A recent study published by global communications company Edelman Inc. found that almost 60% of the population believe that cryptocurrencies should have a more complete regulatory system. Spain, Colombia and Mexico stand out from all these countries as markets in which citizens are hungry for better regulations.

The Brazilians believe that fewer regulations are required or that at least the existing regulations are sufficient for the ecosystem to develop normally.

The countries are convinced that cryptocurrencies need more and better regulations. Picture: Edelman Inc.
The countries are convinced that cryptocurrencies need more and better regulations. Picture: Edelman Inc.

The results in this regard are not unexpected as the Colombian market has some time to reflect this trend. A study by the P2P Paxful cryptocurrency exchange platform found that the 58% of the population believed that regulatory efforts in the country could contribute to increasing interest in the use of cryptocurrencies.

Developing countries are more crypto-friendly despite the uncertainty

The survey also showed an increase in confidence in cryptocurrencies in developing countries. Brazil, Colombia, Argentina and Mexico are on the list with a high level of trust of over 60%.while unfortunately Spain has only 40% trust, although the population has a better view of the tokens compared to last year and is increasing by 12%.

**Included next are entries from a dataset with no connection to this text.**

(** C5, on the record of the specification's example. *)
Lemma add_bookmark_from_json_fields_witness :
  add_bookmark_from_json (scenario response_full true None)
    {| token := Some example_token |} (JObj record_full) []
  = (Return true,
     [Post {| token := Some example_token |}
        {| PostsAdd.url := JStr (lit "http://x");
           PostsAdd.description := JStr (lit "T");
           PostsAdd.extended := JStr (lit "D");
           PostsAdd.tags := JArr [JStr (lit "a-b"); JStr (lit "c")];
           PostsAdd.shared := true;
           PostsAdd.toread := false |}]).
Proof.
  assert (Hu : record_full !! lit "url" = Some (JStr (lit "http://x")))
    by by vm_compute.
  assert (Ht : record_full !! lit "title" = Some (JStr (lit "T")))
    by by vm_compute.
  rewrite (proj1 (add_bookmark_from_json_fields
                    (scenario response_full true None)
                    {| token := Some example_token |} record_full
                    (JStr (lit "http://x")) (JStr (lit "T")) [] Hu Ht)).
  by vm_compute.
Defined.

(** C6 fails on the code.  [add] run with [private] and [toread] set, on
    a response with a title and a url, makes one call to [posts.add],
    shared and not to read; and whatever the environment and the adapter,
    [add] with both options set is [add] with none. *)
Theorem add_private_toread_not_sent :
  posts (snd (add (scenario response_minimal true (Some example_token))
                (add_bookmark_from_json
                   (scenario response_minimal true (Some example_token)))
                example_url false false true true []))
  = [({| token := Some example_token |},
      {| PostsAdd.url := JStr (lit "http://x");
         PostsAdd.description := JStr (lit "T");
         PostsAdd.extended := JStr [];
         PostsAdd.tags := JArr [];
         PostsAdd.shared := true;
         PostsAdd.toread := false |})]
  ∧ ∀ E publish url dry_run output_json tr,
      add E publish url dry_run output_json true true tr
      = add E publish url dry_run output_json false false tr.
Proof. split; [by vm_compute|done]. Qed.




(** C8, on the extractor of the default model. *)
Lemma prompt_deterministic_witness :
  system_prompt default_extractor = SYSTEM_PROMPT
  ∧ (∀ E' url tr,
       snd (extract_bookmark E' default_extractor url tr)
       = tr ++ [Prompt DEFAULT_MODEL
                  (PROMPT_BEFORE_URL ++ url ++ PROMPT_AFTER_URL) SYSTEM_PROMPT])
  ∧ (∀ E1 E2 url tr1 tr2,
       drop (length tr1) (snd (extract_bookmark E1 default_extractor url tr1))
       = drop (length tr2) (snd (extract_bookmark E2 default_extractor url tr2)))
  ∧ (∀ url1 url2,
       PROMPT_BEFORE_URL ++ url1 ++ PROMPT_AFTER_URL
       = PROMPT_BEFORE_URL ++ url2 ++ PROMPT_AFTER_URL →
       url1 = url2).
Proof.
  exact (prompt_deterministic (scenario response_full true None)
           DEFAULT_MODEL default_extractor [] eq_refl).
Defined.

Of the Latino countries surveyed, everyone has increased their confidence in cryptocurrencies. Picture: Edelman Inc.
Of the Latino countries surveyed, everyone has increased their confidence in cryptocurrencies. Picture: Edelman Inc.

With regard to the future, doubt is the queen of the party, as uncertainty exists in most parts of the world about the impact of the use of cryptocurrencies on the future of global finance. Only 6 countries (United Arab Emirates, Indonesia, Saudi Arabia, Thailand, India and China) are over 50% optimistic on average.

Colombia is the Hispanic country with the highest optimism about the future of cryptocurrencies With 47% of the population in Spain, only 29% of the population believe that the effects of the cryptocurrency revolution will be positive.

Most countries are not convinced that cryptocurrencies will have a positive effect in the future. Picture: Edelman
Most countries are not convinced that cryptocurrencies will have a positive effect in the future. Picture: Edelman

The panorama of the survey is generally quite positive. Edelman has been doing this type of research for 20 years For the last study, they interviewed more than 24,000 people online in 28 different countries.

The survey was conducted between October 19 and November 18, 2019. Will the mood have changed after halving?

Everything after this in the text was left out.